Task requirements:
Extract every entry word for word.

===== Provided records =====

(* ===== verification/Json.v ===== *)
(** * JSON values and the answers of a full node ([src/chain/bitcoind.rs])

    [serde_json]'s values as far as the chain sources read them, and the conversion of the
    answers of Bitcoin Core. *)

From Stdlib Require Import Floats.SpecFloat.
From S2P Require Import Prelude Floats Types Bdk.

(** ** [serde_json] *)

Inductive number := PosInt (n : Z) | NegInt (n : Z) | Float (x : spec_float).

(** The keys of an object are distinct. *)
Inductive json :=
| JNull
| JBool (b : bool)
| JNumber (n : number)
| JString (s : string)
| JArray (l : list json)
| JObject (fields : list (string * json)).
Implicit Types (j : json).

Fixpoint find_field (key : string) (fields : list (string * json)) : option json :=
  match fields with
  | [] => None
  | (k, j) :: fields => if decide (k = key) then Some j else find_field key fields
  end.

(** [Value::get] *)
Definition get_field (key : string) j : option json :=
  match j with JObject fields => find_field key fields | _ => None end.
(** [value[key]] on a [Value] *)
Definition index_value (key : string) j : json := default JNull (get_field key j).
(** [map[key]] on a [Map], which panics without the key *)
Definition index_map {E} (key : string) (fields : list (string * json)) : outcome E json :=
  match find_field key fields with Some j => Ok j | None => Panic end.

Definition is_null j : bool := match j with JNull => true | _ => false end.
Definition as_str j : option string := match j with JString s => Some s | _ => None end.
Definition as_array j : option (list json) := match j with JArray l => Some l | _ => None end.
Definition as_object j : option (list (string * json)) :=
  match j with JObject fields => Some fields | _ => None end.
Definition as_u64 j : option Z := match j with JNumber (PosInt n) => Some n | _ => None end.
Definition as_i64 j : option Z :=
  match j with
  | JNumber (PosInt n) => if n <? 2 ^ 63 then Some n else None
  | JNumber (NegInt n) => Some n
  | _ => None
  end.
Definition as_f64 j : option spec_float :=
  match j with
  | JNumber (PosInt n) | JNumber (NegInt n) => Some (f64_of_Z n)
  | JNumber (Float x) => Some x
  | _ => None
  end.

(** ** Errors of the clients ([std::io::Error])

    The error inside, where there is one, by its type. *)

Inductive io_source :=
| RpcError (code : Z) (message : string)
| HttpError (status_code : string)
| OtherSource.

Record IoErr := mkIoErr { kind_is_other : bool; get_ref : option io_source }.

(** [std::io::Error::new(ErrorKind::Other, "..")] *)
Definition parse_error : IoErr := mkIoErr true (Some OtherSource).

(** ** Answers *)

Definition fee_rate_from_btc_per_kvbyte (x : spec_float) : FeeRate :=
  float_round_as_u64 (f64_mul x (f64_of_Z 25000000)).

(** [TryInto<FeeResponse>] *)
Definition fee_response j : outcome IoErr FeeRate :=
  if negb (is_null (index_value "errors" j)) then Err parse_error
  else
    fee_rate_btc_per_kvbyte ← ok_or (as_f64 (index_value "feerate" j)) parse_error;
    Ok (fee_rate_from_btc_per_kvbyte fee_rate_btc_per_kvbyte).

(** [TryInto<MempoolMinFeeResponse>] *)
Definition mempool_min_fee_response j : outcome IoErr FeeRate :=
  fee_rate_btc_per_kvbyte ← ok_or (as_f64 (index_value "mempoolminfee" j)) parse_error;
  Ok (fee_rate_from_btc_per_kvbyte fee_rate_btc_per_kvbyte).

Section answers.
(** [bitcoin::consensus::encode::deserialize_hex] and [Txid::from_str] *)
Context (deserialize_hex : string → option Transaction) (txid_from_str : string → option Txid).

(** [TryInto<GetRawTransactionResponse>] *)
Definition get_raw_transaction_response j : outcome IoErr Transaction :=
  s ← ok_or (as_str j) parse_error;
  ok_or (deserialize_hex s) parse_error.

Definition parse_txid j : outcome IoErr Txid :=
  hex_str ← ok_or (as_str j) parse_error;
  ok_or (txid_from_str hex_str) parse_error.

(** [TryInto<GetRawMempoolResponse>] *)
Definition get_raw_mempool_response j : outcome IoErr (list Txid) :=
  res ← ok_or (as_array j) parse_error;
  try_map parse_txid res.

(** [TryInto<GetMempoolEntryResponse>]: time and height *)
Definition get_mempool_entry_response j : outcome IoErr (Z * Z) :=
  res ← ok_or (as_object j) parse_error;
  t ← index_map "time" res;
  time ← ok_or (as_u64 t) parse_error;
  h ← index_map "height" res;
  height ← ok_or (as_u64 h ≫= λ h, if h <=? u32_max then Some h else None) parse_error;
  Ok (time, height).

(** An RPC call answers not found with code -5. *)
Definition rpc_not_found {A} (result : outcome IoErr A) : outcome IoErr (option A) :=
  match result with
  | Ok v => Ok (Some v)
  | Err e =>
      match get_ref e with
      | Some (RpcError code message) =>
          if code =? -5 then Ok None else Err (mkIoErr true (Some (RpcError code message)))
      | _ => Err parse_error
      end
  | Panic => Panic
  end.
Definition get_raw_transaction_rpc (result : outcome IoErr json) : outcome IoErr (option Transaction) :=
  rpc_not_found (j ← result; get_raw_transaction_response j).
Definition get_mempool_entry_inner (result : outcome IoErr json) : outcome IoErr (option (Z * Z)) :=
  rpc_not_found (j ← result; get_mempool_entry_response j).
Definition get_raw_transaction_rest (result : outcome IoErr json) : outcome IoErr (option Transaction) :=
  match (j ← result; get_raw_transaction_response j) with
  | Ok tx => Ok (Some tx)
  | Err e =>
      match kind_is_other e, get_ref e with
      | true, Some (HttpError status_code) =>
          if decide (status_code = "404"%string) then Ok None
          else Err (mkIoErr true (Some (HttpError status_code)))
      | _, _ => Err parse_error
      end
  | Panic => Panic
  end.

(** An entry is read exactly when its time is a number and its height fits 32 bits; an
    answer without one of the fields is a panic, any other one an error. *)
Theorem mempool_entry_read j :
  (∀ time height, get_mempool_entry_response j = Ok (time, height) ↔
     (get_field "time" j ≫= as_u64) = Some time ∧
     (get_field "height" j ≫= as_u64) = Some height ∧ height ≤ u32_max) ∧
  (get_mempool_entry_response j = Panic ↔
     is_Some (as_object j) ∧
     (get_field "time" j = None ∨
      is_Some (get_field "time" j ≫= as_u64) ∧ get_field "height" j = None)).
Proof.
  unfold get_mempool_entry_response, index_map.
  destruct j as [|b|n|s|l|fields]; simpl.
  1-5: split; [intros time height; split; [done|by intros (? & ? & ?)]|].
  1-5: split; [done|by intros [[? ?] _]].
  destruct (find_field "time" fields) as [t|]; simpl.
  2:{ split; [intros; split; [done|by intros (? & ? & ?)]|]. split; [|done].
      intros _. split; [by eexists|by left]. }
  destruct (as_u64 t) as [time|]; simpl.
  2:{ split; [intros; split; [done|by intros (? & ? & ?)]|]. split; [done|].
      intros [_ [?|[[? ?] _]]]; done. }
  destruct (find_field "height" fields) as [h|]; simpl.
  2:{ split; [intros; split; [done|by intros (? & ? & ?)]|]. split; [|done].
      intros _. split; [by eexists|right; by split; [eexists|]]. }
  destruct (as_u64 h) as [height|]; simpl.
  2:{ split; [intros; split; [done|by intros (? & ? & ?)]|]. split; [done|].
      intros [_ [?|[_ ?]]]; done. }
  destruct (Z.leb_spec height u32_max); simpl.
  - split; [|split; [done|by intros [_ [?|[_ ?]]]]].
    intros time' height'. split; [by intros [= <- <-]|by intros ([= <-] & [= <-] & _)].
  - split; [|split; [done|by intros [_ [?|[_ ?]]]]].
    intros time' height'. split; [done|]. intros (_ & [= <-] & ?). lia.
Qed.
End answers.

=====

Answer section:
(* ===== verification/Json.v ===== *)
(** * JSON values and the answers of a full node ([src/chain/bitcoind.rs])

    [serde_json]'s values as far as the chain sources read them, and the conversion of the
    answers of Bitcoin Core. *)

From Stdlib Require Import Floats.SpecFloat.
From S2P Require Import Prelude Floats Types Bdk.

(** ** [serde_json] *)

Inductive number := PosInt (n : Z) | NegInt (n : Z) | Float (x : spec_float).

(** The keys of an object are distinct. *)
Inductive json :=
| JNull
| JBool (b : bool)
| JNumber (n : number)
| JString (s : string)
| JArray (l : list json)
| JObject (fields : list (string * json)).
Implicit Types (j : json).

Fixpoint find_field (key : string) (fields : list (string * json)) : option json :=
  match fields with
  | [] => None
  | (k, j) :: fields => if decide (k = key) then Some j else find_field key fields
  end.

(** [Value::get] *)
Definition get_field (key : string) j : option json :=
  match j with JObject fields => find_field key fields | _ => None end.
(** [value[key]] on a [Value] *)
Definition index_value (key : string) j : json := default JNull (get_field key j).
(** [map[key]] on a [Map], which panics without the key *)
Definition index_map {E} (key : string) (fields : list (string * json)) : outcome E json :=
  match find_field key fields with Some j => Ok j | None => Panic end.

Definition is_null j : bool := match j with JNull => true | _ => false end.
Definition as_str j : option string := match j with JString s => Some s | _ => None end.
Definition as_array j : option (list json) := match j with JArray l => Some l | _ => None end.
Definition as_object j : option (list (string * json)) :=
  match j with JObject fields => Some fields | _ => None end.
Definition as_u64 j : option Z := match j with JNumber (PosInt n) => Some n | _ => None end.
Definition as_i64 j : option Z :=
  match j with
  | JNumber (PosInt n) => if n <? 2 ^ 63 then Some n else None
  | JNumber (NegInt n) => Some n
  | _ => None
  end.
Definition as_f64 j : option spec_float :=
  match j with
  | JNumber (PosInt n) | JNumber (NegInt n) => Some (f64_of_Z n)
  | JNumber (Float x) => Some x
  | _ => None
  end.

(** ** Errors of the clients ([std::io::Error])

    The error inside, where there is one, by its type. *)

Inductive io_source :=
| RpcError (code : Z) (message : string)
| HttpError (status_code : string)
| OtherSource.

Record IoErr := mkIoErr { kind_is_other : bool; get_ref : option io_source }.

(** [std::io::Error::new(ErrorKind::Other, "..")] *)
Definition parse_error : IoErr := mkIoErr true (Some OtherSource).

(** ** Answers *)

Definition fee_rate_from_btc_per_kvbyte (x : spec_float) : FeeRate :=
  float_round_as_u64 (f64_mul x (f64_of_Z 25000000)).

(** [TryInto<FeeResponse>] *)
Definition fee_response j : outcome IoErr FeeRate :=
  if negb (is_null (index_value "errors" j)) then Err parse_error
  else
    fee_rate_btc_per_kvbyte ← ok_or (as_f64 (index_value "feerate" j)) parse_error;
    Ok (fee_rate_from_btc_per_kvbyte fee_rate_btc_per_kvbyte).

(** [TryInto<MempoolMinFeeResponse>] *)
Definition mempool_min_fee_response j : outcome IoErr FeeRate :=
  fee_rate_btc_per_kvbyte ← ok_or (as_f64 (index_value "mempoolminfee" j)) parse_error;
  Ok (fee_rate_from_btc_per_kvbyte fee_rate_btc_per_kvbyte).

Section answers.
(** [bitcoin::consensus::encode::deserialize_hex] and [Txid::from_str] *)
Context (deserialize_hex : string → option Transaction) (txid_from_str : string → option Txid).

(** [TryInto<GetRawTransactionResponse>] *)
Definition get_raw_transaction_response j : outcome IoErr Transaction :=
  s ← ok_or (as_str j) parse_error;
  ok_or (deserialize_hex s) parse_error.

Definition parse_txid j : outcome IoErr Txid :=
  hex_str ← ok_or (as_str j) parse_error;
  ok_or (txid_from_str hex_str) parse_error.

(** [TryInto<GetRawMempoolResponse>] *)
Definition get_raw_mempool_response j : outcome IoErr (list Txid) :=
  res ← ok_or (as_array j) parse_error;
  try_map parse_txid res.

(** [TryInto<GetMempoolEntryResponse>]: time and height *)
Definition get_mempool_entry_response j : outcome IoErr (Z * Z) :=
  res ← ok_or (as_object j) parse_error;
  t ← index_map "time" res;
  time ← ok_or (as_u64 t) parse_error;
  h ← index_map "height" res;
  height ← ok_or (as_u64 h ≫= λ h, if h <=? u32_max then Some h else None) parse_error;
  Ok (time, height).

(** An RPC call answers not found with code -5. *)
Definition rpc_not_found {A} (result : outcome IoErr A) : outcome IoErr (option A) :=
  match result with
  | Ok v => Ok (Some v)
  | Err e =>
      match get_ref e with
      | Some (RpcError code message) =>
          if code =? -5 then Ok None else Err (mkIoErr true (Some (RpcError code message)))
      | _ => Err parse_error
      end
  | Panic => Panic
  end.
Definition get_raw_transaction_rpc (result : outcome IoErr json) : outcome IoErr (option Transaction) :=
  rpc_not_found (j ← result; get_raw_transaction_response j).
Definition get_mempool_entry_inner (result : outcome IoErr json) : outcome IoErr (option (Z * Z)) :=
  rpc_not_found (j ← result; get_mempool_entry_response j).
Definition get_raw_transaction_rest (result : outcome IoErr json) : outcome IoErr (option Transaction) :=
  match (j ← result; get_raw_transaction_response j) with
  | Ok tx => Ok (Some tx)
  | Err e =>
      match kind_is_other e, get_ref e with
      | true, Some (HttpError status_code) =>
          if decide (status_code = "404"%string) then Ok None
          else Err (mkIoErr true (Some (HttpError status_code)))
      | _, _ => Err parse_error
      end
  | Panic => Panic
  end.

(** An entry is read exactly when its time is a number and its height fits 32 bits; an
    answer without one of the fields is a panic, any other one an error. *)
Theorem mempool_entry_read j :
  (∀ time height, get_mempool_entry_response j = Ok (time, height) ↔
     (get_field "time" j ≫= as_u64) = Some time ∧
     (get_field "height" j ≫= as_u64) = Some height ∧ height ≤ u32_max) ∧
  (get_mempool_entry_response j = Panic ↔
     is_Some (as_object j) ∧
     (get_field "time" j = None ∨
      is_Some (get_field "time" j ≫= as_u64) ∧ get_field "height" j = None)).
Proof.
  unfold get_mempool_entry_response, index_map.
  destruct j as [|b|n|s|l|fields]; simpl.
  1-5: split; [intros time height; split; [done|by intros (? & ? & ?)]|].
  1-5: split; [done|by intros [[? ?] _]].
  destruct (find_field "time" fields) as [t|]; simpl.
  2:{ split; [intros; split; [done|by intros (? & ? & ?)]|]. split; [|done].
      intros _. split; [by eexists|by left]. }
  destruct (as_u64 t) as [time|]; simpl.
  2:{ split; [intros; split; [done|by intros (? & ? & ?)]|]. split; [done|].
      intros [_ [?|[[? ?] _]]]; done. }
  destruct (find_field "height" fields) as [h|]; simpl.
  2:{ split; [intros; split; [done|by intros (? & ? & ?)]|]. split; [|done].
      intros _. split; [by eexists|right; by split; [eexists|]]. }
  destruct (as_u64 h) as [height|]; simpl.
  2:{ split; [intros; split; [done|by intros (? & ? & ?)]|]. split; [done|].
      intros [_ [?|[_ ?]]]; done. }
  destruct (Z.leb_spec height u32_max); simpl.
  - split; [|split; [done|by intros [_ [?|[_ ?]]]]].
    intros time' height'. split; [by intros [= <- <-]|by intros ([= <-] & [= <-] & _)].
  - split; [|split; [done|by intros [_ [?|[_ ?]]]]].
    intros time' height'. split; [done|]. intros (_ & [= <-] & ?). lia.
Qed.
End answers.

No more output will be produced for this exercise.